All the best, Wolfgang
Am Mittwoch, den 26.07.2017, 18:45 -0700 schrieb Evan Laforge:
This seems like a silly question, but how can we install cabal-install now? The latest hackage version 1.24.0.2 has Cabal (>=1.24.2 && <1.25), but it looks like ghc Cabal is now at 2.*.
I ran into this because if I get:
% cabal install --only-dependencies Resolving dependencies... cabal: internal error when reading package index: failed to parse .cabal fileThe package index or index cache is probably corrupt. Running cabal update might fix it.
It seems to be triggered by having 'ekg' in the deps list, since if I take it out then I get some other errors about packages not liking the new base, which is true. 'ekg' also doesn't like the new base, but "internal error" is not the clearest way to express that :)

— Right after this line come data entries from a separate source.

Lemma keeps_release_frame me q : (me < 16)%nat → keeps F I (release_frame (E := E) me q).
Proof.
  intros Hme. unfold release_frame. apply triple_at. intros i Hi ? ->. mstep.
  destruct (lookup_lt_is_Some_2 (client_registry (blk i)) me) as [c Hc].
  { destruct Hi as [[] _]. lia. }
  rewrite Hc. mstep. unfold on_blk. mstep.
  assert (keeps F I (_ ← (if writer_is_blocked (blk i) &&
      bool_decide (last_read c ≤ slowest_other me (client_registry (blk i)) (u64 (last_read c + 1)))
      then semop_signal WRITER_WAIT_SEM else mret true); mret tt)) as Hk by keep.
  apply Hk. apply since_block; [done|]. split; simpl; try done. by rewrite length_insert.
Qed.
End sending.

(** ** The other operations *)

Section others.
Context {E : Type} (F : E → Prop) (i0 : Ipc).
Abbreviation I := (since i0).

Lemma keeps_set_session_key k : is_u 64 k → keeps F I (Shm.set_session_key (E := E) k).
Proof. intros Hk. block_step. Qed.
Lemma yields_get_session_key : yields F I (Shm.get_session_key (E := E)) (is_u 64).
Proof. apply triple_gets. intros i Hi. split; [done|]. apply Hi. Qed.
Lemma keeps_set_location q : is_u 8 q → keeps F I (Shm.set_location (E := E) q).
Proof. intros Hq. block_step. Qed.
Lemma yields_get_location : yields F I (Shm.get_location (E := E)) (is_u 8).
Proof. apply triple_gets. intros i Hi. split; [done|]. apply Hi. Qed.

(** A nearby operation that runs like a change of the list. *)
Lemma keeps_nearby (m : M Ipc E unit) :
  (∀ i, nearby_ok (blk i) → ∃ n l, m i = (Ret tt, set_blk (set_nearby n l) i, []) ∧
     nearby_ok (set_nearby n l (blk i))) →
  keeps F I m.
Proof.
  intros Hm i Hi. destruct (Hm i) as (n & l & -> & Hok); [apply Hi|]. split; [constructor|].
  apply since_block; [done|]. by split.
Qed.

Lemma nearby_same b : nearby_ok b → set_nearby (nearby_count b) (nearby_entities b) b = b.
Proof. by destruct b. Qed.

Lemma nearby_unchanged (i : Ipc) :
  nearby_ok (blk i) →
  ∃ n l, (Ret (A := unit) tt, i, []) = (Ret tt, set_blk (set_nearby n l) i, @nil E) ∧
    nearby_ok (set_nearby n l (blk i)).
Proof.
  intros Hi. exists (nearby_count (blk i)), (nearby_entities (blk i)).
  rewrite nearby_same by done. split; [|done]. unfold set_blk. rewrite nearby_same by done. by destruct i.
Qed.

Lemma keeps_register a : keeps F I (register_nearby_entity (E := E) a).
Proof.
  apply keeps_nearby. intros i Hi. pose proof (nearby_register_ok (E := E) a i Hi) as (j & Hj & Hok & _).
  rewrite register_run in Hj |- * by apply Hi. injection Hj as <-. revert Hok. unfold set_blk. simpl.
  destruct (nearby_scan (blk i) a) as [k|]; [|case_decide]; intros Hok; [|by eauto|];
    destruct (nearby_unchanged i Hi) as (n & l & Heq & Hok'); exists n, l; (split; [destruct i; exact Heq|exact Hok']).
Qed.

Lemma keeps_unregister a : keeps F I (unregister_nearby_entity (E := E) a).
Proof.
  apply keeps_nearby. intros i Hi. pose proof (nearby_unregister_ok (E := E) a i Hi) as (j & Hj & Hok & _).
  rewrite unregister_run in Hj |- * by apply Hi. injection Hj as <-. revert Hok. unfold set_blk. simpl.
  destruct (nearby_scan (blk i) a) as [k|]; intros Hok; [by eauto|].
  destruct (nearby_unchanged i Hi) as (n & l & Heq & Hok'); exists n, l.
  split; [destruct i; exact Heq|exact Hok'].
Qed.

Lemma keeps_reset : keeps F I (reset_entities_nearby (E := E)).
Proof.
  apply keeps_nearby. intros i Hi. pose proof (nearby_reset_ok (E := E) i Hi) as (j & Hj & Hok & _).
  rewrite reset_run in Hj |- * by apply Hi. injection Hj as <-. eauto.
Qed.

Lemma keeps_is_nearby a : keeps F I (is_entity_nearby (E := E) a).
Proof. intros i Hi. rewrite is_nearby_run by apply Hi. by split; [constructor|]. Qed.
Lemma keeps_get_nearby : keeps F I (get_entities_nearby (E := E)).
Proof. intros i Hi. rewrite get_nearby_run by apply Hi. by split; [constructor|]. Qed.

It's frustrating that cabal-install still doesn't report the parse error, even though the parse function returns one. It just ignores the ParseFailed case. I was going to try fixing it and send a pull request when I ran into the Cabal 2.* problem.
On Wed, Jul 26, 2017 at 7:15 AM, Ben Gamari
wrote: Wolfgang Jeltsch
writes: Am Samstag, den 22.07.2017, 23:03 -0400 schrieb Ben Gamari:
In addition, there are a number of new features,
* A new, more type-safe type reflection mechanism
* The long-awaited Backpack module system
* Deriving strategies to disambiguate between GHC's various instance deriving mechanisms
* Unboxed sum types, for efficient unpacked representation of sum data types
* Compact regions, allowing better control over garbage collection in the presence of large heaps containing many long-lived objects.
* Colorful messages and caret diagnostics for more legible errors
A more thorough list of the changes in this release can be found in the release notes,
https://haskell.org/ghc/docs/8.2.1/docs/html/users_guide/8.2.1 -notes.html
It seems that the release notes mention the new type reflection mechanism und colorful messages only in the “Highlights” section, not in the “Full details” section, and that they do not mention the Backpack module system and unboxed sums at all.
Yes, indeed these were oversights. They are fixed in the ghc-8.2 branch and I will try to push newly generated documentation shortly.